« Reconstruire Haïti » pour ses salaires de misère
« Parce que c’est un pays pauvre et que le marché du travail y est relativement peu réglementé, les coûts du travail sont en Haïti compétitifs avec ceux de la Chine, le pays avec lequel il faut se comparer mondialement »
Des ministres gouvernementaux, des banquiers internationaux et des organismes humanitaires se sont réunis à Montréal lundi pour discuter des plans de reconstruction d’Haïti, ravagé par un tremblement de terre. Au cœur de leurs propositions se trouve l’exploitation des travailleurs haïtiens à des salaires de misère.[print_link]

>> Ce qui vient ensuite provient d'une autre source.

Lemma formatIpv6_type hs : length hs = 8%nat -> typeOf (formatIpv6 hs) = ipv6.
Proof.
  intros H. unfold typeOf. rewrite has_char_true; [done|]. unfold formatIpv6.
  destruct (_ <? 2).
  - destruct hs as [|h [|h' hs]]; try done. rewrite !fmap_cons.
    change (join [":"%char] (to_hex h :: to_hex h' :: (to_hex <$> hs)))
      with (to_hex h ++ ":"%char :: join [":"%char] (to_hex h' :: (to_hex <$> hs))).
    apply elem_of_app; right. constructor.
  - apply elem_of_app; right. constructor.
Qed.

Lemma formatRange_ipv4 gs p :
  length gs = 4%nat -> bounded 8 gs -> 0 <= p <= 32 ->
  parseIpRange (formatRange (formatIpv4 gs) p 32) = Some (mkRange (text (formatIpv4 gs)) gs p ipv4).
Proof.
  intros Hl Hb Hp. pose proof (formatIpv4_type gs Hb) as Ht.
  pose proof (parse_formatIpv4 gs Hl Hb) as Hg.
  pose proof (parse_formatRange (formatIpv4 gs) gs p) as H. rewrite Ht in H. apply H; [| |done|done].
  - intros E. by rewrite E in Hg.
  - eapply Forall_impl; [by apply formatIpv4_chars|]. intros c [Hc|Hc]; [by left|by right; left].
Qed.

Lemma formatRange_ipv6 hs p :
  length hs = 8%nat -> bounded 16 hs -> 0 <= p <= 128 ->
  parseIpRange (formatRange (formatIpv6 hs) p 128)
  = Some (mkRange (text (formatIpv6 hs)) hs p ipv6).
Proof.
  intros Hl Hb Hp. pose proof (formatIpv6_type hs Hl) as Ht.
  pose proof (parse_formatIpv6 hs Hl Hb) as Hg.
  pose proof (parse_formatRange (formatIpv6 hs) hs p) as H. rewrite Ht in H.
  apply H; [|by apply formatIpv6_chars|done|done]. intros E. by rewrite E in Hg.
Qed.

(** The IPv4-mapped hextets, and the octets they hold. *)
Lemma mapped_octets hs :
  length hs = 8%nat -> bounded 16 hs -> isIpv4Mapped hs = true ->
  length (mappedOctets hs) = 4%nat /\ bounded 8 (mappedOctets hs)
  /\ groups_number ipv4 (mappedOctets hs) = groups_number ipv6 hs.
Proof.
  intros Hl Hb Hm. do 8 (destruct hs as [|? hs]; [done|]). destruct hs; [|done].
  unfold isIpv4Mapped in Hm. cbn in Hm. rewrite !andb_true_iff, !Z.eqb_eq in Hm.
  destruct Hm as ((-> & -> & -> & -> & -> & _) & ->).
  do 6 apply Forall_cons_1 in Hb as [_ Hb].
  apply Forall_cons_1 in Hb as [H6 Hb]. apply Forall_cons_1 in Hb as [H7 _].
  change (2 ^ 16) with 65536 in *. unfold mappedOctets, group_at. cbn [nth].
  rewrite !Z.shiftr_div_pow2 by lia. change 255 with (Z.ones 8). rewrite !Z.land_ones by lia.
  change (2 ^ 8) with 256. split; [done|]. split.
  - assert (forall z, 0 <= z < 65536 -> 0 <= z / 256 < 2 ^ 8 /\ 0 <= z mod 256 < 2 ^ 8) as Hz.
    { intros z Hz. change (2 ^ 8) with 256. Z.div_mod_to_equations. lia. }
    repeat (apply Forall_cons; split; [by apply Hz|]). constructor.
  - cbn. change (Z.pow_pos 2 8) with 256. change (Z.pow_pos 2 16) with 65536.
    change (Z.pow_pos 2 32) with 4294967296. Z.div_mod_to_equations. lia.
Qed.

(** Only IPv4-mapped hextets have a number in the IPv4-mapped range. *)
Lemma mapped_number hs n :
  length hs = 8%nat -> bounded 16 hs -> 0 <= n < 2 ^ 32 ->
  address_number 16 hs = 65535 * 2 ^ 32 + n -> isIpv4Mapped hs = true.
Proof.
  intros Hl Hb Hn E. do 8 (destruct hs as [|? hs]; [done|]). destruct hs; [|done].
  do 7 (apply Forall_cons_1 in Hb as [? Hb]). apply Forall_cons_1 in Hb as [? _].
  change (2 ^ 16) with 65536 in *. cbn in E. change (2 ^ 32) with 4294967296 in *.
  change (Z.pow_pos 2 16) with 65536 in E.
  unfold isIpv4Mapped. cbn. rewrite !andb_true_iff, !Z.eqb_eq. split_and!; done || lia.
Qed.

(** What the mask leaves of the groups is the first address of the network. *)
Lemma masked_network r :
  valid_range r ->
  groups_number (range_type r)
    (maskGroups (groups r) (width_of (range_type r)) (prefix r)) = (network r).1.
Proof.
  intros [Hg Hp]. apply parseGroups_parsed in Hg as [Hl Hb]. unfold network. cbn [fst].
  destruct (range_type r); cbn [width_of group_count maximumPrefix prefix_of groups_number] in *.
  - rewrite maskGroups_number, Hl by (rewrite ?Hl; done || lia).
    rewrite floor_to_high by lia. do 2 f_equal. lia.
  - rewrite maskGroups_number, Hl by (rewrite ?Hl; done || lia). f_equal. lia.
Qed.

Lemma masked_groups r :
  valid_range r ->
  let gs := maskGroups (groups r) (width_of (range_type r)) (prefix r) in
  length gs = group_count (range_type r) /\ bounded (width_of (range_type r)) gs.
Proof.
  intros [Hg _]. apply parseGroups_parsed in Hg as [Hl Hb]. cbv zeta.
  rewrite maskGroups_length. split; [done|]. apply maskGroups_bounded; [|done].
  by destruct (range_type r).
Qed.

(** The canonical text of a range reads back as the same network. *)
Lemma canonicalRange_parsed r :
  valid_range r ->
  exists r', parseIpRange (canonicalRange r) = Some r' /\ network r' = network r.
Proof.
  intros Hr. pose proof (masked_network r Hr) as Hn. pose proof (masked_groups r Hr) as [Hl Hb].
  pose proof (valid_prefix r Hr) as Hp.
  assert (0 <= 128 - (network r).2) as H0 by (unfold network; cbn; destruct (range_type r); cbn in *; lia).
  assert (floor_to (128 - (network r).2) (network r).1 = (network r).1) as Hi
    by (unfold network in *; cbn [fst snd] in *; by apply floor_to_idem).
  unfold canonicalRange. destruct (range_type r) eqn:Et; cbn [width_of group_count maximumPrefix] in *.
  - eexists. split; [by apply formatRange_ipv4|].
    unfold network at 1. cbn [range_type groups prefix]. rewrite Hn.
    assert ((network r).2 = prefix_of ipv4 (prefix r)) as H2 by (unfold network; by rewrite Et).
    rewrite <- H2, Hi. by destruct (network r).
  - assert ((network r).2 = prefix r) as H2 by (unfold network; by rewrite Et).
    destruct (Z.leb_spec 96 (prefix r)); cbn [andb]; [destruct (isIpv4Mapped _) eqn:Em|].
    + destruct (mapped_octets _ Hl Hb Em) as (Hl4 & Hb4 & Hn4).
      eexists. split; [apply formatRange_ipv4; [done|done|lia]|].
      unfold network at 1. cbn [range_type groups prefix prefix_of]. rewrite Hn4, Hn.
      rewrite Z.sub_add, <- H2, Hi. by destruct (network r).
    + eexists. split; [by apply formatRange_ipv6|].
      unfold network at 1. cbn [range_type groups prefix prefix_of]. rewrite Hn.
      rewrite <- H2, Hi. by destruct (network r).
    + eexists. split; [by apply formatRange_ipv6|].
      unfold network at 1. cbn [range_type groups prefix prefix_of]. rewrite Hn.
      rewrite <- H2, Hi. by destruct (network r).
Qed.

(** The canonical text of a mixed pair: an IPv4 range and the IPv6 range of its
    mapped addresses. *)
Lemma canonicalRange_mixed r4 r6 :
  valid_range r4 -> valid_range r6 -> range_type r4 = ipv4 -> range_type r6 = ipv6 ->
  network r4 = network r6 -> canonicalRange r4 = canonicalRange r6.
Proof.
  intros H4 H6 E4 E6 E. pose proof (masked_network _ H4) as N4. pose proof (masked_network _ H6) as N6.
  pose proof (masked_groups _ H4) as [L4 B4]. pose proof (masked_groups _ H6) as [L6 B6].
  pose proof (valid_prefix _ H4) as P4.
  unfold canonicalRange. rewrite E4, E6 in *. cbn [width_of group_count maximumPrefix] in *.
  assert (prefix r6 = prefix r4 + 96) as Hp.
  { apply (f_equal snd) in E. unfold network in E. rewrite E4, E6 in E. symmetry. exact E. }
  rewrite Hp in *. rewrite (proj2 (Z.leb_le 96 _)) by lia. cbn [andb].
  rewrite <- E, <- N4 in N6. cbn [groups_number] in N6.
  pose proof (address_number_bounds 8 _ ltac:(lia) B4) as Bn. rewrite L4 in Bn.
  pose proof (mapped_number _ _ L6 B6 Bn N6) as Hm. rewrite Hm.
  destruct (mapped_octets _ L6 B6 Hm) as (L & B & N). cbn [groups_number] in N.
  assert (maskGroups (groups r4) 8 (prefix r4)
          = mappedOctets (maskGroups (groups r6) 16 (prefix r4 + 96))) as <-.
  { apply (address_number_inj 8); [lia|congruence|done|done|lia]. }
  by replace (prefix r4 + 96 - 96) with (prefix r4) by lia.
Qed.

Lemma canonicalRange_same r r' :
  valid_range r -> valid_range r' -> network r = network r' ->
  canonicalRange r = canonicalRange r'.
Proof.
  intros H H' E. destruct (range_type r) eqn:Et, (range_type r') eqn:Et'.
  2:{ by apply canonicalRange_mixed. }
  2:{ symmetry. by apply canonicalRange_mixed. }
  all: pose proof (masked_network _ H) as N; pose proof (masked_network _ H') as N';
    pose proof (masked_groups _ H) as [L B]; pose proof (masked_groups _ H') as [L' B'];
    unfold canonicalRange; rewrite Et, Et' in *; cbn [width_of group_count groups_number] in *;
    assert (prefix r = prefix r') as Hp
      by (apply (f_equal snd) in E; unfold network in E; rewrite Et, Et' in E; cbn in E; lia);
    rewrite E, <- N' in N; try apply Z.add_reg_l in N;
    apply address_number_inj in N; try done; try congruence; by rewrite N, Hp.
Qed.
End Canonical.

Section MatchingFacts.
Context `{NodeNetLaws}.

(** A client, by the type [isIP] gives it, is in a network. *)
Definition in_network (c : string) (ct : IpType) (n : Z * Z) : bool :=
  same_prefix n.2 (denotes c ct) n.1.

(** The entries of a list that reads as ranges: [None] when one does not. *)
Definition entry_range (e : json) : option ParsedIpRange :=
  match e with JString s => parseIpRange s | _ => None end.

Lemma same_prefix_floor p a b :
  0 <= p <= 128 -> same_prefix p a (floor_to (128 - p) b) = same_prefix p a b.
Proof. intros Hp. unfold same_prefix. by rewrite floor_to_shiftr_same by lia. Qed.

Lemma clientIpType_isIP c ct :
  clientIpType c = Some ct -> isIP c = match ct with ipv4 => 4 | ipv6 => 6 end.
Proof.
  unfold clientIpType. destruct (Z.eqb_spec (isIP c) 4); [by intros [= <-]|].
  destruct (Z.eqb_spec (isIP c) 6); [by intros [= <-]|done].
Qed.

(** One range of the list selects its network. *)
Lemma check_range b b' r c ct :
  valid_range r -> clientIpType c = Some ct ->
  addSubnet b (range_address r) (prefix r) (range_type r) = Some b' ->
  check b' c ct = check b c ct || in_network c ct (network r).
Proof.
  intros [Hg Hp] Hc Ha. erewrite check_added by (done || by apply clientIpType_isIP).
  rewrite (denotes_groups _ _ _ Hg). unfold in_network, network. cbn [fst snd].
  rewrite same_prefix_floor; [done|].
  destruct (range_type r); cbn [prefix_of maximumPrefix] in *; lia.
Qed.

Lemma addEntries_spec entries b c ct :
  clientIpType c = Some ct ->
  match mapM entry_range entries with
  | Some ranges => exists b', addEntries b entries = Some b'
      /\ check b' c ct = check b c ct || existsb (in_network c ct) (network <$> ranges)
  | None => addEntries b entries = None
  end.
Proof.
  intros Hc. revert b. induction entries as [|e entries IH]; intros b.
  { exists b. split; [done|]. cbn. by rewrite orb_false_r. }
  destruct e as [| | |s| |]; cbn [mapM mbind option_bind entry_range addEntries]; try done.
  destruct (parseIpRange s) as [r|] eqn:Er; [|done]. cbn [mbind option_bind].
  apply parseIpRange_valid in Er as Hr. pose proof Hr as [Hg Hp].
  destruct (addSubnet_accepts b _ _ _ _ Hg Hp) as [b1 Hb1]. rewrite Hb1. cbn [mbind option_bind].
  specialize (IH b1). destruct (mapM entry_range entries) as [rs|]; [|done].
  destruct IH as (b' & Hb' & Hch). exists b'. split; [done|].
  rewrite Hch, (check_range _ _ _ _ _ Hr Hc Hb1). cbn. by rewrite orb_assoc.
Qed.

(** A known client of a list that is not empty. *)
Lemma allowed_ranges c ct entries :
  truthy (Some c) = true -> has_char "%" (chars c) = false -> clientIpType c = Some ct ->
  entries <> [] ->
  isClientIpAllowed (Some c) (Some (JArray entries))
  = match mapM entry_range entries with
    | Some ranges => existsb (in_network c ct) (network <$> ranges)
    | None => false
    end.
Proof.
  intros Ht Hp Hc Hne. pose proof (addEntries_spec entries newBlockList c ct Hc) as Ha.
  unfold isClientIpAllowed. rewrite Ht, Hp, Hc. destruct entries; [done|]. cbn [negb orb].
  destruct (mapM entry_range _) as [rs|]; [|by rewrite Ha].
  destruct Ha as (b & -> & ->). by rewrite check_new.
Qed.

La conférence n’a rien offert de concret sur le plan d’aide nouvelle et a plutôt servi à planifier une rencontre de donateurs aux Nations unies en mars. La majeure partie du discours provenant de la conférence semblait avoir peu de liens avec la situation sur le terrain en Haïti, où 150 000 personnes ont été confirmées mortes, des centaines de milliers de plus ont été blessées et plus de 1,5 million fait sans-abris.
Le premier ministre Jean-Max Bellerive, représentant ce qui reste du gouvernement haïtien et accompagné de ministres des Affaires étrangères de l’Europe et des Amériques a souligné qu’il fallait que la souveraineté d’Haïti soit respectée, que les forces militaires étrangères soient subordonnées aux efforts humanitaires et que les Haïtiens puissent déterminer et mener leurs propres efforts de reconstruction.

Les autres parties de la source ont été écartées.